岩倉vs実践学園 | 高校野球ドットコム
3番セカンド・高畠雅裕(岩倉)

 [stadium]駒澤球場[/stadium]の第3試合は岩倉vs実践学園の一戦。第1試合は都立小山台、第2試合は帝京といった注目校が登場したが、一番のゲーム内容だった。とにかくく選手がそろっている。

 結果としては岩倉が3対2で逆転勝利したが、敗れた実践学園も、ノーシードに回った帝京国士舘早稲田実業に負けていない戦力だといえる。

 まずは岩倉から紹介していきたい。6回まで2失点の力投を見せた背番号1の古坂虎汰朗(3年)。180センチ76キロと恵まれた体格。上半身の力が強すぎて、フォームのバランスもはまらず、外野手でプレーしていたが、ようやくバランスがととのったことで、投手を務めるようになった。
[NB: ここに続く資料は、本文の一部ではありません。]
(** [assign] picks the first node, in id order, that is active, has room,
    supports the class and carries the tags; it counts the lease there, within
    capacity, and hands out the epoch that owns the node. It fails exactly when
    there is no such node, and then changes nothing. *)
Theorem assign_spec r spec :
  wf_registry r →
  match assign r spec with
  | (Some a, r') =>
      ∃ n, nodes r !! assigned_node a = Some n ∧ eligible spec n = true
        ∧ (∀ k n', nodes r !! k = Some n' → eligible spec n' = true →
             String.leb (assigned_node a) k = true)
        ∧ nodes r' = <[assigned_node a := with_in_flight n (in_flight n + 1)]> (nodes r)
        ∧ (in_flight n + 1 ≤ capacity n)%N
        ∧ is_current_owner r' (assigned_node a) (assigned_epoch a) = true
  | (None, r') => r' = r ∧ ∀ k n, nodes r !! k = Some n → eligible spec n = false
  end.
Proof.
  intros Hwf. destruct (assign r spec) as [[a|] r'] eqn:Ha.
  - apply assign_inv in Ha as (k&n&Hin&He&Hf&->&->).
    pose proof Hin as Hn%elem_of_bt_iter. destruct (Hwf _ _ Hn) as [Hid _ _ Hcap].
    pose proof He as (Hact&Hroom&_)%eligible_spec. cbn [assigned_node assigned_epoch].
    assert (saturating_add u32_max (in_flight n) 1 = in_flight n + 1)%N as Hsat
      by (unfold saturating_add; lia).
    rewrite Hid. exists n. split_and!; [done|done| | |lia|].
    + intros k' n' Hn' He'. apply find_first_Some in Hf as (l1&l2&Hl&_&Hno).
      pose proof (bt_iter_sorted (nodes r)) as Hs. rewrite Hl in Hs.
      apply elem_of_bt_iter in Hn'. rewrite Hl in Hn'.
      apply elem_of_app in Hn' as [Hn'|[Heq|Hn']%elem_of_cons].
      * rewrite Forall_forall in Hno. specialize (Hno _ Hn'). cbn in Hno. congruence.
      * injection Heq as -> ->. by destruct (string_leb_total k k).
      * apply StronglySorted_app in Hs as (_&_&Hs). inversion Hs as [|? ? _ Hall].
        rewrite Forall_forall in Hall. exact (Hall _ Hn').
    + cbn. by rewrite Hsat.
    + apply is_current_owner_spec. rewrite lookup_set_node, decide_True by done.
      eexists; split; [done|]. cbn. by rewrite Hact.
  - unfold assign in Ha. destruct (find_first _ _) as [[k n]|] eqn:Hf; [done|].
    injection Ha as <-. split; [done|]. intros k n Hn.
    apply find_first_None in Hf. rewrite Forall_forall in Hf.
    by apply (Hf (k, n)), elem_of_bt_iter.
Qed.

Lemma reaped_not_overdue ttl now n :
  overdue ttl now (if overdue ttl now n then fence n else n) = false.
Proof. by destruct (overdue ttl now n) eqn:Ho. Qed.

Lemma reap_again r now : reap (reaped_registry r now) now = ([], reaped_registry r now).
Proof.
  rewrite reap_eq. apply f_equal2.
  - unfold reaped_nodes, reaped_registry, bt_values; cbn [nodes heartbeat_ttl].
    rewrite bt_iter_fmap. induction (bt_iter (nodes r)) as [|[k n] l IH]; [done|].
    rewrite !fmap_cons, filter_cons. cbn [snd prod_map]. by rewrite reaped_not_overdue.
  - unfold reaped_registry; cbn [nodes heartbeat_ttl]. f_equal. apply map_eq. intros k.
    rewrite !lookup_fmap. destruct (nodes r !! k) as [n|]; [|done]. cbn [fmap option_fmap option_map].
    by rewrite reaped_not_overdue.
Qed.

(** A sweep fences exactly the nodes that are overdue (their epoch moves up and
    they are dead), leaves every other node as it was, reports the reaped nodes in
    id order with their orphaned leases, and a second sweep finds nothing. *)
Theorem reap_spec r now :
  ∃ r', reap r now = (reaped_nodes r now, r')
  ∧ (∀ k, nodes r' !! k = (λ n, if overdue (heartbeat_ttl r) now n then fence n else n)
                            <$> nodes r !! k)
  ∧ (∀ k n, nodes r !! k = Some n → overdue (heartbeat_ttl r) now n = true →
       ∀ e, is_current_owner r' k e = false)
  ∧ (∀ k n, nodes r' !! k = Some n → node_state n ≠ NS_Dead →
       (now ≤ saturating_add u64_max (last_heartbeat_epoch n) (heartbeat_ttl r))%N)
  ∧ reap r' now = ([], r').
Proof.
  exists (reaped_registry r now). split; [apply reap_eq|]. split_and!.
  - intros k. cbn. by rewrite lookup_fmap.
  - intros k n Hn Ho e. unfold is_current_owner. cbn [nodes reaped_registry].
    rewrite lookup_fmap, Hn. cbn. by rewrite Ho.
  - intros k n. cbn [nodes reaped_registry]. rewrite lookup_fmap.
    intros (n0&Hn0&->)%fmap_Some Hd.
    pose proof (reaped_not_overdue (heartbeat_ttl r) now n0) as Hg. unfold overdue at 1 in Hg.
    rewrite bool_decide_false in Hg by done. cbn in Hg. by apply N.ltb_ge in Hg.
  - apply reap_again.
Qed.

(** A registry survives its snapshot: writing it out and reading it back gives
    the same registry, as long as its runner classes survive their string form
    (the built-in ones do). *)
Theorem snapshot_roundtrip r :
  wf_registry r →
  (∀ k n c, nodes r !! k = Some n → c ∈ supported_classes n → stable_class c) →
  NodeRegistry_from (RegistrySnapshot_from r) = r.
Proof.
  intros Hwf Hst. destruct r as [ns ttl]. unfold NodeRegistry_from, RegistrySnapshot_from.
  cbn [nodes heartbeat_ttl wire_nodes wire_heartbeat_ttl] in *. f_equal.
  trans (foldl (λ m kv, <[kv.1 := kv.2]> m) (∅ : gmap string NodeRecord) (bt_iter ns)); [|apply foldl_insert_bt_iter].
  assert (bt_iter ns = (λ w, (wire_node_id w, NodeRecord_from w))
                         <$> (NodeRecordWire_from <$> bt_values ns)) as ->;
    [|by rewrite !foldl_fmap].
  unfold bt_values. rewrite <-!list_fmap_compose.
  rewrite <-(list_fmap_id (bt_iter ns)) at 1. apply list_fmap_ext.
  intros i [k n] Hi%list_elem_of_lookup_2%elem_of_bt_iter. cbn.
  destruct (Hwf _ _ Hi) as [Hid _ _ _]. rewrite Hid. f_equal.
  destruct n as [id st ep cap fl cls tg hb]; unfold NodeRecord_from; cbn in *. f_equal.
  rewrite <-list_fmap_compose. rewrite <-(list_fmap_id cls) at 1. apply list_fmap_ext.
  intros j c Hc%list_elem_of_lookup_2. cbn. unfold parse_runner_class.
  by rewrite (Hst k _ c Hi Hc : RunnerClass_from_str _ = _).
Qed.

(** * Samples and corner cases *)

Module RegistrySamples.
Definition hello (id : string) (cap : N) : RunnerHello :=
  {| hello_runner_id := id; hello_protocol_version := PROTOCOL_VERSION;
     hello_supported_classes := [RC_NativeRustClean]; hello_labels := ["gpu"];
     hello_capacity := cap |}.
Definition beat (id : string) (e : N) : Heartbeat :=
  {| beat_runner_id := id; beat_runner_epoch := e; beat_run_id := ""; beat_lease_id := "";
     beat_job_id := ""; beat_monotonic_millis := 0; beat_message := "" |}.
Definition spec : AssignSpec :=
  with_tags (AssignSpec_new "lease-1" RC_NativeRustClean) ["gpu"].
Definition one := (register (NodeRegistry_new 10) (hello "n2" 2) 5).2.
Definition two := (register one (hello "n1" 1) 6).2.
(** [n1] is silent, [n2] is not; then [n1] comes back. *)
Definition beaten := (heartbeat two (beat "n2" 1) 20).2.
Definition swept := (reap beaten 20).2.
Definition back := (register swept (hello "n1" 1) 30).2.
(** A node whose epoch counter is exhausted. *)
Definition worn : NodeRegistry :=
  {| nodes := {[ "n1" := {| node_id := "n1"; node_state := NS_Active; epoch := u64_max;
                            capacity := 1; in_flight := 0;
                            supported_classes := []; tags := [];
                            last_heartbeat_epoch := 0 |} ]};
     heartbeat_ttl := 10 |}.
(** A node with a class that is not built in. *)
Definition custom_hello : RunnerHello :=
  {| hello_runner_id := "n1"; hello_protocol_version := PROTOCOL_VERSION;
     hello_supported_classes := [RC_Custom "docker"]; hello_labels := [];
     hello_capacity := 1 |}.
End RegistrySamples.

Lemma sample_registry_steps :
  rtc registry_step (NodeRegistry_new 10) RegistrySamples.two.
Proof.
  eapply rtc_l; [by apply (step_register _ (RegistrySamples.hello "n2" 2) 5)|].
  apply rtc_once. by apply (step_register _ (RegistrySamples.hello "n1" 1) 6).
Qed.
 左腕のグラブを高々を掲げ、真っ向から振り下ろす投球フォーム。非常に癖のあるフォームで、体のバランスが整わないと故障のリスクが高まりやすい投手であることはよくわかる。

 常時130キロから136キロ程度の直球、110キロ前半のスライダー、120キロ近いフォーク。このフォークが良く決まり、強打者ぞろいの実践学園打線を打ち取ることができていた。コントロールはまだばらけているが、将来的には140キロ以上の速球を投げる可能性を持っている。

 7回裏からマウンドに登ったのはセカンドの高畠雅裕。174センチ73キロ。一見、細身のように見えるが、筋肉質の体型をした選手で、野球センス、身体能力ともにチームトップクラス。打者としてはインサイドアウトのスイングで振りぬく打撃が見事。

 投げては120キロ後半から132キロの直球、スライダーを器用に投げ分ける。セカンドの守備も機敏で、野球関係者も注目する選手になるのではないか。

 また代打中心だが、久保田真梧は180センチ115キロと当時の渡部健人(埼玉西武 東京日本ウェルネス出身)を思い出す右打者。9回表に起死回生の同点適時打を放った。打席に入った時の集中力が素晴らしく、チームでは一番の本塁打を放っている。

 本来はレギュラーなのだが、自粛期間があった影響で、体の切れを取り戻している最中。しっかりと調整ができれば、スタメン出場も十分できる選手だ。何より常に笑顔でキャラクター性は抜群。いずれ人気になる選手となるだろう。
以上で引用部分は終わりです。